◆ TASK DATA ◆
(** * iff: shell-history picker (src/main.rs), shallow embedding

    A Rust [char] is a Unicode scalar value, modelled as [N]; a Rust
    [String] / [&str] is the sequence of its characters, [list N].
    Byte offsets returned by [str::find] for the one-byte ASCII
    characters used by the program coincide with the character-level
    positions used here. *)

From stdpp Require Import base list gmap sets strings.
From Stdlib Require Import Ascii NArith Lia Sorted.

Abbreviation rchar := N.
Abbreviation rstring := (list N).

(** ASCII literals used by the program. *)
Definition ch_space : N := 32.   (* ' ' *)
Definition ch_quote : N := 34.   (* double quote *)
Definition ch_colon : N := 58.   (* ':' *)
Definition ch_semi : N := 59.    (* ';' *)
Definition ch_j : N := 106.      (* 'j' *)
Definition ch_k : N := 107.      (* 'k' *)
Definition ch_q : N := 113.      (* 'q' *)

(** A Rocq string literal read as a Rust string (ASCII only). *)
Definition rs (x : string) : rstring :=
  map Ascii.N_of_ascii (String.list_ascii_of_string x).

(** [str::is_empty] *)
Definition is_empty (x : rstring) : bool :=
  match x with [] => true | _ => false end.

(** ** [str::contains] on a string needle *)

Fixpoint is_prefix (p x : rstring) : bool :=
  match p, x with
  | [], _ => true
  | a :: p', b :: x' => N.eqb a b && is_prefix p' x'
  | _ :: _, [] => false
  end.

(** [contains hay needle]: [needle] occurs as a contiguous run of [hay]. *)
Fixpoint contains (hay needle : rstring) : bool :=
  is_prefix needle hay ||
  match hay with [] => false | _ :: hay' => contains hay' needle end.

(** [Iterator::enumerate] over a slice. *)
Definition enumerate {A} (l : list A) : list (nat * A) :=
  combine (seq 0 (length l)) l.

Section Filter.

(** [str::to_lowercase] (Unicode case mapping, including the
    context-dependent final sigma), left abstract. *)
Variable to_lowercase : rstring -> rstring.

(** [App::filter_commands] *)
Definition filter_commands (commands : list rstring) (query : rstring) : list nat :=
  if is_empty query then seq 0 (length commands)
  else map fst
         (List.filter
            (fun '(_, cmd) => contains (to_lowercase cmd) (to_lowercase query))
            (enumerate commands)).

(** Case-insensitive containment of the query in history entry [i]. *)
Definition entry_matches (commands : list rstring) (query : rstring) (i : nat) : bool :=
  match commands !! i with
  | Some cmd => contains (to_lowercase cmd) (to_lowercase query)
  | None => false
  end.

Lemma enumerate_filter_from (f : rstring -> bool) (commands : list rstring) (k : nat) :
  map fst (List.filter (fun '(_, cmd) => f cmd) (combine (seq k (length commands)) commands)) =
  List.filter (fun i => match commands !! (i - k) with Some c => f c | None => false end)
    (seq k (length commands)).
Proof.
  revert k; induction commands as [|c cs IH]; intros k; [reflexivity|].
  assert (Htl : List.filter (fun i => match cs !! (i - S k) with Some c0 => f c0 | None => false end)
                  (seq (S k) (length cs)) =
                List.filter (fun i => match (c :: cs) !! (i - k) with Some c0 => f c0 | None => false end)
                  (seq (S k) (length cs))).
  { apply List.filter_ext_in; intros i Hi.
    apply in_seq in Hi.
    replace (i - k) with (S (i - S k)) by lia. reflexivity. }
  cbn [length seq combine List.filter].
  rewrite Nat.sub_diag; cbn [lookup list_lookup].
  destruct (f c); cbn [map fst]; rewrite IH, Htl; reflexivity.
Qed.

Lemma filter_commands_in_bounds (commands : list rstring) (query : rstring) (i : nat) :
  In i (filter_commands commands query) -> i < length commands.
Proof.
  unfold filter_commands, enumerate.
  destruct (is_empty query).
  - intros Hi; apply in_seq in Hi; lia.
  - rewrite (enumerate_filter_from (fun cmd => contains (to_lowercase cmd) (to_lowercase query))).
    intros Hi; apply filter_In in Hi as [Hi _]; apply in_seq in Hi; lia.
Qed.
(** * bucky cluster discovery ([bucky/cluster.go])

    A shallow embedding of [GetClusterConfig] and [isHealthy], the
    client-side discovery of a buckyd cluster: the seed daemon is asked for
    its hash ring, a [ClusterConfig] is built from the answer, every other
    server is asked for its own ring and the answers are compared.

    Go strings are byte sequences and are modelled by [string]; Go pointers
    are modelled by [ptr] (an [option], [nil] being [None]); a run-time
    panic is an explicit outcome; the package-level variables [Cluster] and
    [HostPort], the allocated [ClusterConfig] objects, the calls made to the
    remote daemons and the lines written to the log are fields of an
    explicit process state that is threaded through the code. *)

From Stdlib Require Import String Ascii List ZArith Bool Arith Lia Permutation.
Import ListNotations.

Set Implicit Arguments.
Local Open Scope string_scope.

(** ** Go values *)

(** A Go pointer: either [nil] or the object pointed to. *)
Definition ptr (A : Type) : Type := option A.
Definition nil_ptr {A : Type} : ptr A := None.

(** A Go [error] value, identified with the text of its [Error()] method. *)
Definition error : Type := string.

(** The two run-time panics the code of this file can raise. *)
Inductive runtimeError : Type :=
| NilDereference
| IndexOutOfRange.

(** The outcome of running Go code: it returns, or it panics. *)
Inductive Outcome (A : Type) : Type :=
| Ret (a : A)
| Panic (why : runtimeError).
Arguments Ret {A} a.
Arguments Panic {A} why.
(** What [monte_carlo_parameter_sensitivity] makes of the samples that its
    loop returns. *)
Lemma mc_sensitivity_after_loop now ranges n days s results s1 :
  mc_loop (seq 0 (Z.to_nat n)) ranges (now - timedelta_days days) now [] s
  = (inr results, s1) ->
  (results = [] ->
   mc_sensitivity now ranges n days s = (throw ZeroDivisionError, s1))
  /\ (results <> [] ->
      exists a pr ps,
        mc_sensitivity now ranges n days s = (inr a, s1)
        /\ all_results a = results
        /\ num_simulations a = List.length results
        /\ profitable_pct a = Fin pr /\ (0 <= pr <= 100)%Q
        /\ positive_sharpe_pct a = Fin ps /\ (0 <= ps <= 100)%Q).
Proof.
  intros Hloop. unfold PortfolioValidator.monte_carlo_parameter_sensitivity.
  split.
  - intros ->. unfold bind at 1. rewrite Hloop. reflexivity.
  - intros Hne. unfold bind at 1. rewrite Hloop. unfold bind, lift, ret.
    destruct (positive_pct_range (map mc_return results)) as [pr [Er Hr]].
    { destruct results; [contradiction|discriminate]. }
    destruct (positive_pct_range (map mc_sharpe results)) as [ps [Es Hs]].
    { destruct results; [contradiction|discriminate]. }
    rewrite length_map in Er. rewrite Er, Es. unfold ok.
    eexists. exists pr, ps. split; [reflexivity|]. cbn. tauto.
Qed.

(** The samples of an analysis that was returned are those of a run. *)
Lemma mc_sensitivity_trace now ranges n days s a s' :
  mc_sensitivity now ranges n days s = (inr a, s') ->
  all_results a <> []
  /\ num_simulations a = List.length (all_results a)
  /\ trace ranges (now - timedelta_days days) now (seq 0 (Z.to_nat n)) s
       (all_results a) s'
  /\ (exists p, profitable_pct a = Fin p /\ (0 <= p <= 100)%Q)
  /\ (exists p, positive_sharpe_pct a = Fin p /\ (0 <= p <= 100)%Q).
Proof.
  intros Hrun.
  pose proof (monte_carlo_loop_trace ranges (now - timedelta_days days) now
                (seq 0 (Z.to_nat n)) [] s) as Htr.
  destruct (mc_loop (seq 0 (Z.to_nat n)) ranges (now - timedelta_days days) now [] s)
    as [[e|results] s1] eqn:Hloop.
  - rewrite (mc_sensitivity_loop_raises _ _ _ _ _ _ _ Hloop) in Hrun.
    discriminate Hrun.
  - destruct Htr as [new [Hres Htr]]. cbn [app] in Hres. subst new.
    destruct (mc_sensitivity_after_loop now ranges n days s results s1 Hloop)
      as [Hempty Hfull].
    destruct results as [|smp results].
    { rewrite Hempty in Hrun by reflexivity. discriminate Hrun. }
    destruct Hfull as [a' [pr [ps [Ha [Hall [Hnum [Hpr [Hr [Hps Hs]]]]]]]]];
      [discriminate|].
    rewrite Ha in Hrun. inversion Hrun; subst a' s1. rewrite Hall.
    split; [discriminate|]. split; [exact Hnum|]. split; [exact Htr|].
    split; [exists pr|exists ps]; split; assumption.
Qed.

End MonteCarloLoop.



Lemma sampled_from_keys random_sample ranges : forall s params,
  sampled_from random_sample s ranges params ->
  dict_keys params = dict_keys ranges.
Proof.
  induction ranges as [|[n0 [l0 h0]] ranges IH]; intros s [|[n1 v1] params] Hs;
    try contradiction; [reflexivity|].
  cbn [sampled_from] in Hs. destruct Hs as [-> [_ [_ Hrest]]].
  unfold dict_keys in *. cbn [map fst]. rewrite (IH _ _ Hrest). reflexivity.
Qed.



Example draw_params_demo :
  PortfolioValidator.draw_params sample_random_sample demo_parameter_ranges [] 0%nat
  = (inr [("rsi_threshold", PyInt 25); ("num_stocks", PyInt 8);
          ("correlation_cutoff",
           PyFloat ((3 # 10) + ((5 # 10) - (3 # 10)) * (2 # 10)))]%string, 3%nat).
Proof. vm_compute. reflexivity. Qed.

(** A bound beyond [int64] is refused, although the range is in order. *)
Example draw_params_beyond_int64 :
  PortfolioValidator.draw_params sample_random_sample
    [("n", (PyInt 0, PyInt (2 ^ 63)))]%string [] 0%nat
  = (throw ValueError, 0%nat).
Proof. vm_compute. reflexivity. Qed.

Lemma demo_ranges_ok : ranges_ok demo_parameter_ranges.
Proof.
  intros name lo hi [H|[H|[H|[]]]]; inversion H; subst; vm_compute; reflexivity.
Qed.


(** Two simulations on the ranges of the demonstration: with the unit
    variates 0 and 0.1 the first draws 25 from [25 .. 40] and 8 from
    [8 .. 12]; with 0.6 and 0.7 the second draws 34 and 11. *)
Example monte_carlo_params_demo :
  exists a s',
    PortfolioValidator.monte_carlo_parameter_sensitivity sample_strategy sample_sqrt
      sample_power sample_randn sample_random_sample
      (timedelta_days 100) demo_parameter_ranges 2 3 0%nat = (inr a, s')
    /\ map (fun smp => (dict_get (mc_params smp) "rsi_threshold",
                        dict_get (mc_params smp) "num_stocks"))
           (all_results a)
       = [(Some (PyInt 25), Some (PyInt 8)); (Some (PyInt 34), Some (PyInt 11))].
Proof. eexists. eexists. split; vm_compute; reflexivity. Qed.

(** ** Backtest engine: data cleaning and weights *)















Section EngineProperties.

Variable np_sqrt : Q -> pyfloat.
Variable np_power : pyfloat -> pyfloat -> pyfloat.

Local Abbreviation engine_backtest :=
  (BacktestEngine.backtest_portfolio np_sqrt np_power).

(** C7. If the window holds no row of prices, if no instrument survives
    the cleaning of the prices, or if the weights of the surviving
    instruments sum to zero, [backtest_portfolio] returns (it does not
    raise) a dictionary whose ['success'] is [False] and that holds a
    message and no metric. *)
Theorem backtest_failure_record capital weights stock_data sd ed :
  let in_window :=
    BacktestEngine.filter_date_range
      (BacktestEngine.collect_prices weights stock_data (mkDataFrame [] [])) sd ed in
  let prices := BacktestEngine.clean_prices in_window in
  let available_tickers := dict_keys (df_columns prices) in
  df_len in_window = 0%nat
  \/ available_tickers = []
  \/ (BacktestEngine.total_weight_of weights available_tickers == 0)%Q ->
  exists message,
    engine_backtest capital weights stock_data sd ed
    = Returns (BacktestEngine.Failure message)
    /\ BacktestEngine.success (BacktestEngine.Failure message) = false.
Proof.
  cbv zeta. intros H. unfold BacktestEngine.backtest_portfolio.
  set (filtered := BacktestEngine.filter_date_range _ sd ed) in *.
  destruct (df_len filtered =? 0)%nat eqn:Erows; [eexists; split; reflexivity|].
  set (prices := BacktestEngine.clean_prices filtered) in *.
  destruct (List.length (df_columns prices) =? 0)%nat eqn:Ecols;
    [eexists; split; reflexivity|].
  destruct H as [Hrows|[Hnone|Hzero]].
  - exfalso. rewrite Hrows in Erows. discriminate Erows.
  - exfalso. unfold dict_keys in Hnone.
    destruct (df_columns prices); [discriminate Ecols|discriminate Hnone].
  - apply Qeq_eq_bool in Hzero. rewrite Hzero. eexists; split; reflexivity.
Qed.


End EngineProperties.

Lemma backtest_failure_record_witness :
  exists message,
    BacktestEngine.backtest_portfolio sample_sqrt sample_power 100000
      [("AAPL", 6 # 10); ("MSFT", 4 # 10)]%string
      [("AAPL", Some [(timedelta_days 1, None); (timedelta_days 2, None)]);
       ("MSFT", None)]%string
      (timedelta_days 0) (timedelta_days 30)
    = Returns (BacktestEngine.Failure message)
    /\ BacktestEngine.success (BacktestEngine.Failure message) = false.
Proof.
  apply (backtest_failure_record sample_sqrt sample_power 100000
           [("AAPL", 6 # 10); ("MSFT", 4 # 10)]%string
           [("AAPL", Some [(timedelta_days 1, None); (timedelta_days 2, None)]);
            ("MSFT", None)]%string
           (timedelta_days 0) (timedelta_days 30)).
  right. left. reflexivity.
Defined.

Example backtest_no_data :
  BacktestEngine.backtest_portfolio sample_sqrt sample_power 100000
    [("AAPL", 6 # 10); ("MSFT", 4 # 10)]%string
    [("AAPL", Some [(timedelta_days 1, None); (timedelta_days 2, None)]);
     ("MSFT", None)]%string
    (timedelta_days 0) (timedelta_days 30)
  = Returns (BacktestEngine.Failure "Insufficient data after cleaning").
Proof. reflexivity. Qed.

◆ ASSIGNMENT ◆
Using the material above, quote the first line and each line after it, stopping at and including the line that holds "(** [App::filter_commands] *)".

◆ ANSWER AREA ◆
(** * iff: shell-history picker (src/main.rs), shallow embedding

    A Rust [char] is a Unicode scalar value, modelled as [N]; a Rust
    [String] / [&str] is the sequence of its characters, [list N].
    Byte offsets returned by [str::find] for the one-byte ASCII
    characters used by the program coincide with the character-level
    positions used here. *)

From stdpp Require Import base list gmap sets strings.
From Stdlib Require Import Ascii NArith Lia Sorted.

Abbreviation rchar := N.
Abbreviation rstring := (list N).

(** ASCII literals used by the program. *)
Definition ch_space : N := 32.   (* ' ' *)
Definition ch_quote : N := 34.   (* double quote *)
Definition ch_colon : N := 58.   (* ':' *)
Definition ch_semi : N := 59.    (* ';' *)
Definition ch_j : N := 106.      (* 'j' *)
Definition ch_k : N := 107.      (* 'k' *)
Definition ch_q : N := 113.      (* 'q' *)

(** A Rocq string literal read as a Rust string (ASCII only). *)
Definition rs (x : string) : rstring :=
  map Ascii.N_of_ascii (String.list_ascii_of_string x).

(** [str::is_empty] *)
Definition is_empty (x : rstring) : bool :=
  match x with [] => true | _ => false end.

(** ** [str::contains] on a string needle *)

Fixpoint is_prefix (p x : rstring) : bool :=
  match p, x with
  | [], _ => true
  | a :: p', b :: x' => N.eqb a b && is_prefix p' x'
  | _ :: _, [] => false
  end.

(** [contains hay needle]: [needle] occurs as a contiguous run of [hay]. *)
Fixpoint contains (hay needle : rstring) : bool :=
  is_prefix needle hay ||
  match hay with [] => false | _ :: hay' => contains hay' needle end.

(** [Iterator::enumerate] over a slice. *)
Definition enumerate {A} (l : list A) : list (nat * A) :=
  combine (seq 0 (length l)) l.

Section Filter.

(** [str::to_lowercase] (Unicode case mapping, including the
    context-dependent final sigma), left abstract. *)
Variable to_lowercase : rstring -> rstring.

(** [App::filter_commands] *)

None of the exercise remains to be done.